*** Records provided Section Begins ***

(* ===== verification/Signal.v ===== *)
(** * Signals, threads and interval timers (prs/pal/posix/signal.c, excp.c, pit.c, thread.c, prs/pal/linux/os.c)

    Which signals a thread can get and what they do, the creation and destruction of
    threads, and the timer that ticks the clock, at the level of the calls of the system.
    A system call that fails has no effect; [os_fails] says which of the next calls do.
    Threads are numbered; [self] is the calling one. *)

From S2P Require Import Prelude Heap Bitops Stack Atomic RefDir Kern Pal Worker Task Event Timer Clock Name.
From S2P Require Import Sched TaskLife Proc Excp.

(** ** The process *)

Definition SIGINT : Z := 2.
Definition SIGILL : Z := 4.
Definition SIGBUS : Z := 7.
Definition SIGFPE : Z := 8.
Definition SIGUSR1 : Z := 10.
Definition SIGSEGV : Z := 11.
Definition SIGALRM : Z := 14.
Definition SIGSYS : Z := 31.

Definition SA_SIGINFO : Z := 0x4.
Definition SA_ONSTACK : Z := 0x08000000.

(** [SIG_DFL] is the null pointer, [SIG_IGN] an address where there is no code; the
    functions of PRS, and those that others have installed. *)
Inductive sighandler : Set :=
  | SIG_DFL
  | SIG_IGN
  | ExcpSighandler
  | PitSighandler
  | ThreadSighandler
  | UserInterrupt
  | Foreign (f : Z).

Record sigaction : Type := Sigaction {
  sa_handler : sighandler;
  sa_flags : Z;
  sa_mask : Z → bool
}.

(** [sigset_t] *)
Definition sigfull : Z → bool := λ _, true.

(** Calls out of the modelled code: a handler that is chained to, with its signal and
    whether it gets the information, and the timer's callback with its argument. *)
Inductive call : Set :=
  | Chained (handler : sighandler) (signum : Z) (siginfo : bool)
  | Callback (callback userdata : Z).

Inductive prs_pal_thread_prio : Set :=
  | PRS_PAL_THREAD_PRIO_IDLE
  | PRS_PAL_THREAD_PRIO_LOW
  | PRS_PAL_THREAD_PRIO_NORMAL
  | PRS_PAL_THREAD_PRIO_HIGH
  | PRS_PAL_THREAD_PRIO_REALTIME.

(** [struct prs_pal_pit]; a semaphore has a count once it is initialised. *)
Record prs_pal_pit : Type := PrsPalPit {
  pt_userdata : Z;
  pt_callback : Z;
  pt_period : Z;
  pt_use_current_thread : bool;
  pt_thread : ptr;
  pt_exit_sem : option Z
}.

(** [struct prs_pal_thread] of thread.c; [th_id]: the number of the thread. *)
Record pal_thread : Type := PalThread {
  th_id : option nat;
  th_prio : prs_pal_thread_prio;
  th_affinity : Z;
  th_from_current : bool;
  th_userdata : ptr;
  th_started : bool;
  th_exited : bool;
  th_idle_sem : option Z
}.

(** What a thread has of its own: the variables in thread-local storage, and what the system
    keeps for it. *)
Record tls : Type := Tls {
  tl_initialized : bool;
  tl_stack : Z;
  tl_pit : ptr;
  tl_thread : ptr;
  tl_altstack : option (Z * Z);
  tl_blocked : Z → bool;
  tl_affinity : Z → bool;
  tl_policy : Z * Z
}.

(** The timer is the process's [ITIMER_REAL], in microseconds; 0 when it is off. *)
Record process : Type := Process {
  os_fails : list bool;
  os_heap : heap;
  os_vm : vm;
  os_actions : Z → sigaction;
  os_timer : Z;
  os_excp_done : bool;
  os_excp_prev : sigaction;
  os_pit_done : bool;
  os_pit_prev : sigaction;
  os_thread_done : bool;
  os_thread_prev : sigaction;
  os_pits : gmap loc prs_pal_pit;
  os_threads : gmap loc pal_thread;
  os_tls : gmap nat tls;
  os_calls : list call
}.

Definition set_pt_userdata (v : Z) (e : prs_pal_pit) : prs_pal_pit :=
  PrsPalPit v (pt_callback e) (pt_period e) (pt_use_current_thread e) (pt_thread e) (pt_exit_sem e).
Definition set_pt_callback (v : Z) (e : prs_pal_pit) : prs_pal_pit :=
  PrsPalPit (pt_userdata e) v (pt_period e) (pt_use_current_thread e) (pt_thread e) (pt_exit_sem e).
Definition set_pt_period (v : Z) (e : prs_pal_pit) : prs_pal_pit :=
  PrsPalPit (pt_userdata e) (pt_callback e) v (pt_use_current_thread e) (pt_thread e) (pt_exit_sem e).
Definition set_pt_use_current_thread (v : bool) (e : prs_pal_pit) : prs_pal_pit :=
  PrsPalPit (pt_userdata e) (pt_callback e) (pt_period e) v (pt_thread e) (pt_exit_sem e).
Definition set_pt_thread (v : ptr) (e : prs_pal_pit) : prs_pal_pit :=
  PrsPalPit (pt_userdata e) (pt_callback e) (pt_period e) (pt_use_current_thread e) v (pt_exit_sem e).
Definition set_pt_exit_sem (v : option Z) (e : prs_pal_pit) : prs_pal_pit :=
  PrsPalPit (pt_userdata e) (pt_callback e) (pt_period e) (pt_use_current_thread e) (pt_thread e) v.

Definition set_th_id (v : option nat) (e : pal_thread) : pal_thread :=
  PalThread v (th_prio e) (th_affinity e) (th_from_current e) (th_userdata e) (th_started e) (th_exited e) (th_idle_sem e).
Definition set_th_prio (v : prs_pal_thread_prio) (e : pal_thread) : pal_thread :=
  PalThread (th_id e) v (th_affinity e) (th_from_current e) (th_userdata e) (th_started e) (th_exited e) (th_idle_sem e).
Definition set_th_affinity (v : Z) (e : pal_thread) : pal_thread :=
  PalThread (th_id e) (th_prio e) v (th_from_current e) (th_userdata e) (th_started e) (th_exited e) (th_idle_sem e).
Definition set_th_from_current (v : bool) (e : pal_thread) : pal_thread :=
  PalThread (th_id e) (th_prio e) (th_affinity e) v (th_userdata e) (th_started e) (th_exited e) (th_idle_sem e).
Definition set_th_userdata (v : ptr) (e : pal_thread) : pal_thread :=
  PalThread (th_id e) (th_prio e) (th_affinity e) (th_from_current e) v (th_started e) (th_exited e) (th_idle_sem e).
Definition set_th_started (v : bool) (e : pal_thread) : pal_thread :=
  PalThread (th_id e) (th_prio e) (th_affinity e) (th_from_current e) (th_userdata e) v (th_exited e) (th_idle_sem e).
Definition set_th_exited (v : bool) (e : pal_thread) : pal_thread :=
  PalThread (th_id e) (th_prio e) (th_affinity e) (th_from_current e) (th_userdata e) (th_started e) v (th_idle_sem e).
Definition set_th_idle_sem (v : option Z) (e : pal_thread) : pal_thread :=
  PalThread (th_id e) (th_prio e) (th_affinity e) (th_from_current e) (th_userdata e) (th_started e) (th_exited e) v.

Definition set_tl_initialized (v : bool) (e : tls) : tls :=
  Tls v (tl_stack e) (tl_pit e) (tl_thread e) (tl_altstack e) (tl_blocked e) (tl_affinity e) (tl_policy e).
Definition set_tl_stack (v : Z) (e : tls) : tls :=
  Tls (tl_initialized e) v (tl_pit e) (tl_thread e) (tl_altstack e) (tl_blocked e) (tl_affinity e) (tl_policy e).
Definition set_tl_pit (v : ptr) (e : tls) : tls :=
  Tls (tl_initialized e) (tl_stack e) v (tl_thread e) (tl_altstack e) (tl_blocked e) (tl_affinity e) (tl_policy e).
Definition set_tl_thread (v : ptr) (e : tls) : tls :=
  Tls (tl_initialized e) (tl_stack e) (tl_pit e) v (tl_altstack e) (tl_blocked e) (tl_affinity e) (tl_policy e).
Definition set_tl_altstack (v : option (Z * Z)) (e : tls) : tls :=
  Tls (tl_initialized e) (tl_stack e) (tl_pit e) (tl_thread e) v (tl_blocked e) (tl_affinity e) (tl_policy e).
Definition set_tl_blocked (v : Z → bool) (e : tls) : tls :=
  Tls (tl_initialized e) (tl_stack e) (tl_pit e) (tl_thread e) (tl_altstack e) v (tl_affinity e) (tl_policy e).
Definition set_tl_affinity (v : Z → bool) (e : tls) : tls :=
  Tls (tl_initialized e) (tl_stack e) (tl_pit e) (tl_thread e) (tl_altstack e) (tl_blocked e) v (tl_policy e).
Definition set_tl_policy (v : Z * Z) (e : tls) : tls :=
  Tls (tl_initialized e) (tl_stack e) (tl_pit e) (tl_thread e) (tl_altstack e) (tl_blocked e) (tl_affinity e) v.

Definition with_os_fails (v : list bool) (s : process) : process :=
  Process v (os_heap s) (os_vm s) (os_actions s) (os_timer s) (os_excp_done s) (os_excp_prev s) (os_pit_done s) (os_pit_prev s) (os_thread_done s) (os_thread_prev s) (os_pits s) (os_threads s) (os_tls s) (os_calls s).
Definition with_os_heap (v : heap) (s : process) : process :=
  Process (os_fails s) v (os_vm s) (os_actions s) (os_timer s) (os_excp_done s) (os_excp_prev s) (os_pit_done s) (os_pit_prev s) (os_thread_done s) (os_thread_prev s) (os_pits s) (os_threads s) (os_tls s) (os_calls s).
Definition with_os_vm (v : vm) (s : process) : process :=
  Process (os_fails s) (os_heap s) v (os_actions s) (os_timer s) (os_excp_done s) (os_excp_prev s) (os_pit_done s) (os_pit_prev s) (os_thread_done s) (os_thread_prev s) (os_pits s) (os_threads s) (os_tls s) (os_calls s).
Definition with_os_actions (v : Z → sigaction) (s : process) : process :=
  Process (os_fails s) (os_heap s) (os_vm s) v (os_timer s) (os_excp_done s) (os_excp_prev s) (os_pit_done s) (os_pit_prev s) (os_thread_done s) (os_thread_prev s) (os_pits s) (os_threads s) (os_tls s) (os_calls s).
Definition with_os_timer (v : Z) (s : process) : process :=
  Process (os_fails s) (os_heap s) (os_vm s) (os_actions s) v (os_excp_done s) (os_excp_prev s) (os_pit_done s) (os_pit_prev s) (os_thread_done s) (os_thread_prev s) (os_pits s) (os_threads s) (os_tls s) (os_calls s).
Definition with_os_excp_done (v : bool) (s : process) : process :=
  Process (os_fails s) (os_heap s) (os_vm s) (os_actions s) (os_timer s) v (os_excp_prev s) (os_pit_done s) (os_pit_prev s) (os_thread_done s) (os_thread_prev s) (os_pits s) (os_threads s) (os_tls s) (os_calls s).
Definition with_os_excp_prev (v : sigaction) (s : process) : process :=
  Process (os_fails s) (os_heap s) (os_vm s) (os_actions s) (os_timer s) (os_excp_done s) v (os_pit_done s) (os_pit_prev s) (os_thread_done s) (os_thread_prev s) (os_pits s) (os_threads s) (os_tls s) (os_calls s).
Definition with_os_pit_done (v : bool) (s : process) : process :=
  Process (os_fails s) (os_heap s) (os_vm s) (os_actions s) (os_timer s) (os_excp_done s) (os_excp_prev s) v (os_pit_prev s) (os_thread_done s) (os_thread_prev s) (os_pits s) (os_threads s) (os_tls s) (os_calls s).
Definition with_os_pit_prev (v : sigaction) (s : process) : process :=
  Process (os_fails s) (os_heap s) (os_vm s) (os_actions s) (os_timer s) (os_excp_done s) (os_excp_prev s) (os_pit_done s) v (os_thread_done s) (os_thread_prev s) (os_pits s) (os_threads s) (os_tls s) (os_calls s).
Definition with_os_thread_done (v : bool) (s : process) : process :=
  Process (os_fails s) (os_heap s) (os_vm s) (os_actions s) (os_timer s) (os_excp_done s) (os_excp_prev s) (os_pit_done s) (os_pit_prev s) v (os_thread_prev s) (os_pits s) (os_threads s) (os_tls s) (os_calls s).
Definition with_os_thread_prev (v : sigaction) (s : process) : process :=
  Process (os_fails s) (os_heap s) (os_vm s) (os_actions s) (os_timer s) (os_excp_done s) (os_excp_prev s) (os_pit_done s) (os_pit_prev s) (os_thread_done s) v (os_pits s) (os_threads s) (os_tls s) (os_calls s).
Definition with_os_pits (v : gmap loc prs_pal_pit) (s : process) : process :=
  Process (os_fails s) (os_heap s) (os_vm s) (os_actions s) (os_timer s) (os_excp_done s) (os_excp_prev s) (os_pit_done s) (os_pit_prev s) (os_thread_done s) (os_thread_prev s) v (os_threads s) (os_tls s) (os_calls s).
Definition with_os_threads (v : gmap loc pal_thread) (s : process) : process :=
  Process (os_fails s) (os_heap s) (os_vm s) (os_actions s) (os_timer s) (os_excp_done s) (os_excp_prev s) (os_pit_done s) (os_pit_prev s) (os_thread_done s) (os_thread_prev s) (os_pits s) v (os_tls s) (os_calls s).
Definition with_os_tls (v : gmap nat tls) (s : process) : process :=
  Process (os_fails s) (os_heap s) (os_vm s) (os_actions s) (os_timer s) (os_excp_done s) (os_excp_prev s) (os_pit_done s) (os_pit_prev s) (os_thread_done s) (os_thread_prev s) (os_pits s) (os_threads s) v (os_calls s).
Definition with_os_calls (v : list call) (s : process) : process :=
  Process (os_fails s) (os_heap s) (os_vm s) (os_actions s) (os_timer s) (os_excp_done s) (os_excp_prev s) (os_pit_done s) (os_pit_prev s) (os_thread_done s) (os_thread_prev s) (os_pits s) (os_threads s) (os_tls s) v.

*** Records provided Section Ends ***
*** Records provided Section Begins ***

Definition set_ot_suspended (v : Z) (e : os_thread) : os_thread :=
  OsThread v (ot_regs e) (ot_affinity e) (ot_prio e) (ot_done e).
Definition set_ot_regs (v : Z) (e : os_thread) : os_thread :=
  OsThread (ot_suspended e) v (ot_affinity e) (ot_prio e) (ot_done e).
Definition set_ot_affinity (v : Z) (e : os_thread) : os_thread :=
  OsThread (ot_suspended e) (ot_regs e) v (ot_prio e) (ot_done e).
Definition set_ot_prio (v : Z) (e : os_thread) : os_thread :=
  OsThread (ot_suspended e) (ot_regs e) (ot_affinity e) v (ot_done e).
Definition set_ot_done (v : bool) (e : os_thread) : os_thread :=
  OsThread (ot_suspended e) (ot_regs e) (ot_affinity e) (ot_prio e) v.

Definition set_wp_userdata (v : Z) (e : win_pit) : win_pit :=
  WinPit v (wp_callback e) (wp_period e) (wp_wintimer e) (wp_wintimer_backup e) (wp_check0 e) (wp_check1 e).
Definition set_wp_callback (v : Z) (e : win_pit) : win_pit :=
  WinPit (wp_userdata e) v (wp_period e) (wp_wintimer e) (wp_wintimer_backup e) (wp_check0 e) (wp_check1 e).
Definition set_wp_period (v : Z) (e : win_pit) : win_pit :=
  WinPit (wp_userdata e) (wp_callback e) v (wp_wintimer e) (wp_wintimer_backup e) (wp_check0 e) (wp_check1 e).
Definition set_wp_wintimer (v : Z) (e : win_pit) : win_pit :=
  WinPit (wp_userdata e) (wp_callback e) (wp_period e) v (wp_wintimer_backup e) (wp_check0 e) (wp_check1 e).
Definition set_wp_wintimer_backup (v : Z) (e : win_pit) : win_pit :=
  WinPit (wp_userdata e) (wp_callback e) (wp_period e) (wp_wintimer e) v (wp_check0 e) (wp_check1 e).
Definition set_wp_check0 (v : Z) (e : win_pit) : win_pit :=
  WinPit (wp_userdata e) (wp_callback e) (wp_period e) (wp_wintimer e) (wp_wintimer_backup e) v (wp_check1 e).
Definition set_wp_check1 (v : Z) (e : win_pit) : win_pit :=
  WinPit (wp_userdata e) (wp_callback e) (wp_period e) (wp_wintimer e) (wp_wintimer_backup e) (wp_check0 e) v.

*** Records provided Section Ends ***

> What to produce:
Whenever "system" occurs in a line above, copy that line.

> Exercise result:
    threads, and the timer that ticks the clock, at the level of the calls of the system.
    A system call that fails has no effect; [os_fails] says which of the next calls do.
(** What a thread has of its own: the variables in thread-local storage, and what the system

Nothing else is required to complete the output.